Excerpts from a dataset

= = = = = = =

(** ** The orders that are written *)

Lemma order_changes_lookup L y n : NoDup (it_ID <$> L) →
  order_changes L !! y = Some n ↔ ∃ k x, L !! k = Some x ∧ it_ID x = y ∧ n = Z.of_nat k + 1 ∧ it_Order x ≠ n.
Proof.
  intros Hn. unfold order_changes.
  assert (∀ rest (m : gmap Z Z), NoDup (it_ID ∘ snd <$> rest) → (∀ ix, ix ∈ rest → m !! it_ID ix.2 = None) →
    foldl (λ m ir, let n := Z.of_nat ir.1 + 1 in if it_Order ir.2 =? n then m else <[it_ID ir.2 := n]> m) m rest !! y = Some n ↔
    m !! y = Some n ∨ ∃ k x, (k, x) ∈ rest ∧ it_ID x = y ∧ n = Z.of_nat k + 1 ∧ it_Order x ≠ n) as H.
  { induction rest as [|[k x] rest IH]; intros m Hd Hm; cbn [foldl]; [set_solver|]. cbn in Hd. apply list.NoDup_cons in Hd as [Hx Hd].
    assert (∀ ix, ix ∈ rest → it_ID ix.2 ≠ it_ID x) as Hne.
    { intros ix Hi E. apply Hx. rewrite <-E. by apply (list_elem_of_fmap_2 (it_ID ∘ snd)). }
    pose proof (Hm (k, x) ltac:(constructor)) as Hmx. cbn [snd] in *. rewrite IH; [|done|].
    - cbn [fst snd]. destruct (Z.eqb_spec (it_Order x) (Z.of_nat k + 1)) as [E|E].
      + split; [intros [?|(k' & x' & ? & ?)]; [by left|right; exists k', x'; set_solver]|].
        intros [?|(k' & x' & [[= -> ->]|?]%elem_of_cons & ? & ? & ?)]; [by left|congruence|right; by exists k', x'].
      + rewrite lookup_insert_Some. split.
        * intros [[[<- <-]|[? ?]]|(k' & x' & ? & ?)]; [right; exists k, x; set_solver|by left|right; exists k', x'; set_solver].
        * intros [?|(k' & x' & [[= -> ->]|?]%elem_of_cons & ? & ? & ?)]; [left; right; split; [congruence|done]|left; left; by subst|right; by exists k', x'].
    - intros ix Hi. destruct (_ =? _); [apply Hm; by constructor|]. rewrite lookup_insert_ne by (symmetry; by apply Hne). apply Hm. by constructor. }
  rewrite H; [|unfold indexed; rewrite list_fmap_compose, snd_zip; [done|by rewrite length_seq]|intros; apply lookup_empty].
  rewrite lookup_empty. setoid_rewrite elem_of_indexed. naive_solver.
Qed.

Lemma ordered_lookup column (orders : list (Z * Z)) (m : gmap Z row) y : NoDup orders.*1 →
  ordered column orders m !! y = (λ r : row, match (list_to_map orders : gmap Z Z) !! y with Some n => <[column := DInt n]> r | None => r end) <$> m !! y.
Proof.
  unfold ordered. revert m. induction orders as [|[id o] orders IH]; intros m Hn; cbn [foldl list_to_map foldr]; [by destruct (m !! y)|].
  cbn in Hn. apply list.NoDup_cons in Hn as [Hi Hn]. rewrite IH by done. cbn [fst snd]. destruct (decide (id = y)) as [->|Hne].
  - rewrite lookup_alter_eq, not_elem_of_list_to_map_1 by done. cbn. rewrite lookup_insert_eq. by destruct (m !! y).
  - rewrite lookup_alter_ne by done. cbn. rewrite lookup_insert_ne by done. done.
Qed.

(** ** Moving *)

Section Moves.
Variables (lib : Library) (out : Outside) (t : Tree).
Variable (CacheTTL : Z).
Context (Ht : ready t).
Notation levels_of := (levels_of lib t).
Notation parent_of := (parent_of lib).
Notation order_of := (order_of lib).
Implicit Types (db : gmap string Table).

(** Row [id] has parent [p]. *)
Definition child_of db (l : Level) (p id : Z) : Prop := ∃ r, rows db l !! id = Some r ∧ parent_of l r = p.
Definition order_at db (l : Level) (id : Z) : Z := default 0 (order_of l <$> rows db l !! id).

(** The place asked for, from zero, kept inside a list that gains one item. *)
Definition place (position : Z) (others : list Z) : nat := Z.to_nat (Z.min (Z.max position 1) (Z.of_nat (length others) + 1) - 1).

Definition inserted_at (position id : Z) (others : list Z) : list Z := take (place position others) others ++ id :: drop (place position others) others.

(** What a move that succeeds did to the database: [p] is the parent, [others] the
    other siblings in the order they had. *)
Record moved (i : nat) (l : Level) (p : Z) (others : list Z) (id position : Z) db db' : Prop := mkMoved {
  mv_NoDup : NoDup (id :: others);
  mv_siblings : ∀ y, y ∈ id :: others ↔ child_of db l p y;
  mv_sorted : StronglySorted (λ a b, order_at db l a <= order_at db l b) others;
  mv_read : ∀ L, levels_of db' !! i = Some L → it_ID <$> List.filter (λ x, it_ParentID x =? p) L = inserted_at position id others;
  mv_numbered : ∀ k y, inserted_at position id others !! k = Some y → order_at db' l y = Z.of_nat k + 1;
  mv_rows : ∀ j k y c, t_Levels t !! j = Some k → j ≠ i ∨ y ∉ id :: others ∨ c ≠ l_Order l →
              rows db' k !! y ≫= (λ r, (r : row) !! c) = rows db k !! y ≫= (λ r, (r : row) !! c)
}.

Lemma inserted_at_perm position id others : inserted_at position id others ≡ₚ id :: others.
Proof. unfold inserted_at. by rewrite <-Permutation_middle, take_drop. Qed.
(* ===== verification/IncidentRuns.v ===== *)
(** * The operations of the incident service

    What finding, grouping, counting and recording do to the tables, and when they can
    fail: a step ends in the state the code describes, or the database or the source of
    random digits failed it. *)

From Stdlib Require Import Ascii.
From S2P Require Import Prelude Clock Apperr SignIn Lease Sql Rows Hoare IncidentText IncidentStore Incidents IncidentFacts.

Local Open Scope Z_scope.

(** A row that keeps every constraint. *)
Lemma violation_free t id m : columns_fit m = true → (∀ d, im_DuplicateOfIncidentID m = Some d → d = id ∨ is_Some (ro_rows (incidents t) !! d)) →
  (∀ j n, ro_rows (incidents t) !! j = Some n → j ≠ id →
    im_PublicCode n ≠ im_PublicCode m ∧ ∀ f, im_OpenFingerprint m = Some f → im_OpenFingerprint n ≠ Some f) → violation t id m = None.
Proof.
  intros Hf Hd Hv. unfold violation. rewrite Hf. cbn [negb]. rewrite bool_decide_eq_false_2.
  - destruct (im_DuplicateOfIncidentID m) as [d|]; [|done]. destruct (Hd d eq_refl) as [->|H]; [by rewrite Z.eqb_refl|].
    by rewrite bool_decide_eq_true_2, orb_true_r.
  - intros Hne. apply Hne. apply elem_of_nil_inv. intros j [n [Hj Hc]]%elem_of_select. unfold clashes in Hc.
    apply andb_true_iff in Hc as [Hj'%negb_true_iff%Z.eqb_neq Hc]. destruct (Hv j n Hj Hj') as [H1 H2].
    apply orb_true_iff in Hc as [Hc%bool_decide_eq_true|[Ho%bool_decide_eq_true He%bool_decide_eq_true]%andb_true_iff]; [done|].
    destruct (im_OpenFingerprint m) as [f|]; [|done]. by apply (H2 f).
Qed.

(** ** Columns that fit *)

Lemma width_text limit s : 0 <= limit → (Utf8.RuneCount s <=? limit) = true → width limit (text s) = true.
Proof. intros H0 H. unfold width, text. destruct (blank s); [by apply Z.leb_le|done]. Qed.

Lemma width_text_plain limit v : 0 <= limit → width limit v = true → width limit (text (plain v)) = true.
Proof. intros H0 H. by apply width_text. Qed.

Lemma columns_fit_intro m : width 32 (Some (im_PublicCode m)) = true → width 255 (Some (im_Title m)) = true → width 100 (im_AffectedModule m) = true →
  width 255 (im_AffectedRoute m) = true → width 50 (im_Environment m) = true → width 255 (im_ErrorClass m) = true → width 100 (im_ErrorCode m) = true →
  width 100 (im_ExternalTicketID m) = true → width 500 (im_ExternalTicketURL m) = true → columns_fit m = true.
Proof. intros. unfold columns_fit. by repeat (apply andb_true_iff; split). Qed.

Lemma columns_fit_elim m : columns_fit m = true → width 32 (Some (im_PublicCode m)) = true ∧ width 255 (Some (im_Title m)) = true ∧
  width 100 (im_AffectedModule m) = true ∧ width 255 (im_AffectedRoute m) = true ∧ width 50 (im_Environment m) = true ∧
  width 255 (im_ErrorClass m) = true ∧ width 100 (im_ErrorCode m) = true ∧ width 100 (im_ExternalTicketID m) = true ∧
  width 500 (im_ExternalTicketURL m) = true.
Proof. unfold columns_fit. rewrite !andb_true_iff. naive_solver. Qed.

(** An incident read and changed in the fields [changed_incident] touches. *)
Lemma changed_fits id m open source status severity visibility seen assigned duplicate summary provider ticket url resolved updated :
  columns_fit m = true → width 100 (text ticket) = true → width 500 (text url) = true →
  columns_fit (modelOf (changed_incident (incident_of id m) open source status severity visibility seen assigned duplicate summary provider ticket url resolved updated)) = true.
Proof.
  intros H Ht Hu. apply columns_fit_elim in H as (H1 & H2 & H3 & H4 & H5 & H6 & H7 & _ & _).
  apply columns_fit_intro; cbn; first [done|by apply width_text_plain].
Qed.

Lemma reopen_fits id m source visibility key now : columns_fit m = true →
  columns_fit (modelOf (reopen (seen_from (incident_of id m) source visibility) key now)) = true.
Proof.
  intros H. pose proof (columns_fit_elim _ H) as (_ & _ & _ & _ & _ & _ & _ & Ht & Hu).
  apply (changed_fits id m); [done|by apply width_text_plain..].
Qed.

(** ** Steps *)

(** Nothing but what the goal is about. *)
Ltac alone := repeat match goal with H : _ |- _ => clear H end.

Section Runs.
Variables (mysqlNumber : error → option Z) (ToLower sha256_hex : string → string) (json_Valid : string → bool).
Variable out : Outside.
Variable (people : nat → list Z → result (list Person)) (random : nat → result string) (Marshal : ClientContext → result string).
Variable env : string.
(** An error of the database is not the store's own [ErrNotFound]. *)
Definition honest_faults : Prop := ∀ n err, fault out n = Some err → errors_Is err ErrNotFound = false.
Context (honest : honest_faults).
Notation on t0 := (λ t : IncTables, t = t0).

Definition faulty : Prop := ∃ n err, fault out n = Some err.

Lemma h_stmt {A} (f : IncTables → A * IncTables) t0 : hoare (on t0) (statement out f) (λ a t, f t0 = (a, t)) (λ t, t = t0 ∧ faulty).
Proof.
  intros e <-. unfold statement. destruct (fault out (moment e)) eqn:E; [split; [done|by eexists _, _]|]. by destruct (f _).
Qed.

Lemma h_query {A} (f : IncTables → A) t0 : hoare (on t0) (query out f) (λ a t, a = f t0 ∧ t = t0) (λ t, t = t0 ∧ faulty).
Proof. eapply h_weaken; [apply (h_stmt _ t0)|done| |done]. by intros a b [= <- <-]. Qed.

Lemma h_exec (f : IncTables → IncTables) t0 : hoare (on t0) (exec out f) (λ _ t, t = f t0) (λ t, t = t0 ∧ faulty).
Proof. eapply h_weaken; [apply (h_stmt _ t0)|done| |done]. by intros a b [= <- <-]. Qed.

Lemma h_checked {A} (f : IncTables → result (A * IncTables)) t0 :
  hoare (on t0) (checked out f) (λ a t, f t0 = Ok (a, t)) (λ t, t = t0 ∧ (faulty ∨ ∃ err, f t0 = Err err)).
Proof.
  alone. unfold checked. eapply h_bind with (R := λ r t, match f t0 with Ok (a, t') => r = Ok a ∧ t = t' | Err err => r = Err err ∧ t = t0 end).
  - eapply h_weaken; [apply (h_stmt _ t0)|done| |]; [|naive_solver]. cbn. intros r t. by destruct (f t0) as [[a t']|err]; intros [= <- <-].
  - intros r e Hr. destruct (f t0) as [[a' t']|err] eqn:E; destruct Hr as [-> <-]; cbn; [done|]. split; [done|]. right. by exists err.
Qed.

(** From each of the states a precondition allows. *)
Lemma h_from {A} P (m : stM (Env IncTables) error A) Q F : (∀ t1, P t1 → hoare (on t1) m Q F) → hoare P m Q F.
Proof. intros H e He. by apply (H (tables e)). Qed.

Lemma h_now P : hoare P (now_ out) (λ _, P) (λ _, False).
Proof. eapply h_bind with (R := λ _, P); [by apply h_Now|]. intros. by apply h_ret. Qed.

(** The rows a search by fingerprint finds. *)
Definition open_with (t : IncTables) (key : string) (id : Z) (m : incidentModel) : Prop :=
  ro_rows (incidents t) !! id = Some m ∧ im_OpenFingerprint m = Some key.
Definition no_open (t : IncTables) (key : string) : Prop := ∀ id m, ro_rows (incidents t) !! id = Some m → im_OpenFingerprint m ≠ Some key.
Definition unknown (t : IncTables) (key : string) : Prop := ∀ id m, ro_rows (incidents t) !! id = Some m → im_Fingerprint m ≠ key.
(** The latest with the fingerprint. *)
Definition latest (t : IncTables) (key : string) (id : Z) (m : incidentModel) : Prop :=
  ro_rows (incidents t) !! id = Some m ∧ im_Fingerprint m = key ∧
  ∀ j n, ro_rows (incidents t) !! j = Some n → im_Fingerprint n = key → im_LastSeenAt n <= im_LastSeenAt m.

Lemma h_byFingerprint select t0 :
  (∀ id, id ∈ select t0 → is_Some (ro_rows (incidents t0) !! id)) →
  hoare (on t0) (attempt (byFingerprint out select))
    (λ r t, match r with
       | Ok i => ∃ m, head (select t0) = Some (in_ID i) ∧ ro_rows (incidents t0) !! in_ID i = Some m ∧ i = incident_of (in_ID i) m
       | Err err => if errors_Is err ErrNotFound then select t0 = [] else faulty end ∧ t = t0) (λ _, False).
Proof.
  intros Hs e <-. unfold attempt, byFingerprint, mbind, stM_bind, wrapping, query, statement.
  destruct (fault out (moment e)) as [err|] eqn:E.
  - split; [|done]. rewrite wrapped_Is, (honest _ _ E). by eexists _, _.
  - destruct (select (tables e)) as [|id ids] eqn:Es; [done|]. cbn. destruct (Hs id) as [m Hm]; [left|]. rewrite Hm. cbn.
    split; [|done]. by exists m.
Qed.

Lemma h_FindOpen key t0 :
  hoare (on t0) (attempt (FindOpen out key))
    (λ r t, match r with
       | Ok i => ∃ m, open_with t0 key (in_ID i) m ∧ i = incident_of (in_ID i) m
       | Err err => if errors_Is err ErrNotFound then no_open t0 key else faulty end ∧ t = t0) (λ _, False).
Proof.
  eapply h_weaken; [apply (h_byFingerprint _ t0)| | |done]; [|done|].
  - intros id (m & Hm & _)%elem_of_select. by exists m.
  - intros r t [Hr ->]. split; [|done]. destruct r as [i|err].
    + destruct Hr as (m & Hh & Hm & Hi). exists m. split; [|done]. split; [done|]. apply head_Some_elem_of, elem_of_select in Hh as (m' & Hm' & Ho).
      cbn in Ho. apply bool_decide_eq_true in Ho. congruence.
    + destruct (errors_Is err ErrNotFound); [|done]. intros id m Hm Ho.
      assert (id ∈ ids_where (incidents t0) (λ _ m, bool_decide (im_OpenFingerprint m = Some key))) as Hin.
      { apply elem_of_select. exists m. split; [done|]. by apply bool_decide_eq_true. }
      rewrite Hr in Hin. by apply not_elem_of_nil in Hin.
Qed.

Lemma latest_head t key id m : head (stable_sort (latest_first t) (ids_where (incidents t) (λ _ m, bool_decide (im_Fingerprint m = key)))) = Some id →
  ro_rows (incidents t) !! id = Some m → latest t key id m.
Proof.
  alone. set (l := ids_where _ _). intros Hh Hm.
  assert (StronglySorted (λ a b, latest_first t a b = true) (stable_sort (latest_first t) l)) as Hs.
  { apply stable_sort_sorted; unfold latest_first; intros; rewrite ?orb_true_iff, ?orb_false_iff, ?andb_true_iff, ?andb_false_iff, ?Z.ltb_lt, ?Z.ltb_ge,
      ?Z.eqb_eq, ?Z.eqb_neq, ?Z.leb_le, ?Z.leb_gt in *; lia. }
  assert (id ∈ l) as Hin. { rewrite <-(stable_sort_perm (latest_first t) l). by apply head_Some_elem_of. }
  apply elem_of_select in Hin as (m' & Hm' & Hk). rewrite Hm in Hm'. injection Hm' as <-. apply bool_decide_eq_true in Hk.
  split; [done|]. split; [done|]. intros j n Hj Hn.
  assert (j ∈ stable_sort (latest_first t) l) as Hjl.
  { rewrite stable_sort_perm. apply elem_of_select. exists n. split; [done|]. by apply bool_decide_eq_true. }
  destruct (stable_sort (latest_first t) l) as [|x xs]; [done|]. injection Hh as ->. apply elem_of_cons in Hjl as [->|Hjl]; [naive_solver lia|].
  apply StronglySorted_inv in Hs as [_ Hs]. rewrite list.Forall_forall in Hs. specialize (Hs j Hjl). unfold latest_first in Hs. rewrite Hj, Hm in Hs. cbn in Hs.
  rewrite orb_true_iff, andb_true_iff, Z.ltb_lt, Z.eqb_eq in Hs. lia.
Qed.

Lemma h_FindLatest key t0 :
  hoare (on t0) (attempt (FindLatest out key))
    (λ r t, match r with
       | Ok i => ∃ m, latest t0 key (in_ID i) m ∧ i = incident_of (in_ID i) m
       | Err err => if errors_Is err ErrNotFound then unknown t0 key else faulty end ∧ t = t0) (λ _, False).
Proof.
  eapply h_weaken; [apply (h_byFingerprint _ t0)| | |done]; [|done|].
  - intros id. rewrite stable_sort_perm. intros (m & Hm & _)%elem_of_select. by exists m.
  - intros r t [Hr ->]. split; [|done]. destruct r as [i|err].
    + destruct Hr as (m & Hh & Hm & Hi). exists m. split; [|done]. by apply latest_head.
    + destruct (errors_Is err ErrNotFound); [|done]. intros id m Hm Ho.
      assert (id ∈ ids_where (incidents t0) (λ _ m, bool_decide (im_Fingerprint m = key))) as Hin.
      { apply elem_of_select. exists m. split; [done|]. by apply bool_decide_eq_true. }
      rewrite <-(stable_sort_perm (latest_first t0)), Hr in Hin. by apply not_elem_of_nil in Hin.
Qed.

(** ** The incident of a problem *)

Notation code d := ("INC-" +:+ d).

= = = = = = =

▶ [Work task]
Both end lines included, restate word for word the lines above from the line with "ordered column orders" to the line with "Section Moves.", and nothing else.

▶ [Result]
  ordered column orders m !! y = (λ r : row, match (list_to_map orders : gmap Z Z) !! y with Some n => <[column := DInt n]> r | None => r end) <$> m !! y.
Proof.
  unfold ordered. revert m. induction orders as [|[id o] orders IH]; intros m Hn; cbn [foldl list_to_map foldr]; [by destruct (m !! y)|].
  cbn in Hn. apply list.NoDup_cons in Hn as [Hi Hn]. rewrite IH by done. cbn [fst snd]. destruct (decide (id = y)) as [->|Hne].
  - rewrite lookup_alter_eq, not_elem_of_list_to_map_1 by done. cbn. rewrite lookup_insert_eq. by destruct (m !! y).
  - rewrite lookup_alter_ne by done. cbn. rewrite lookup_insert_ne by done. done.
Qed.

(** ** Moving *)

Section Moves.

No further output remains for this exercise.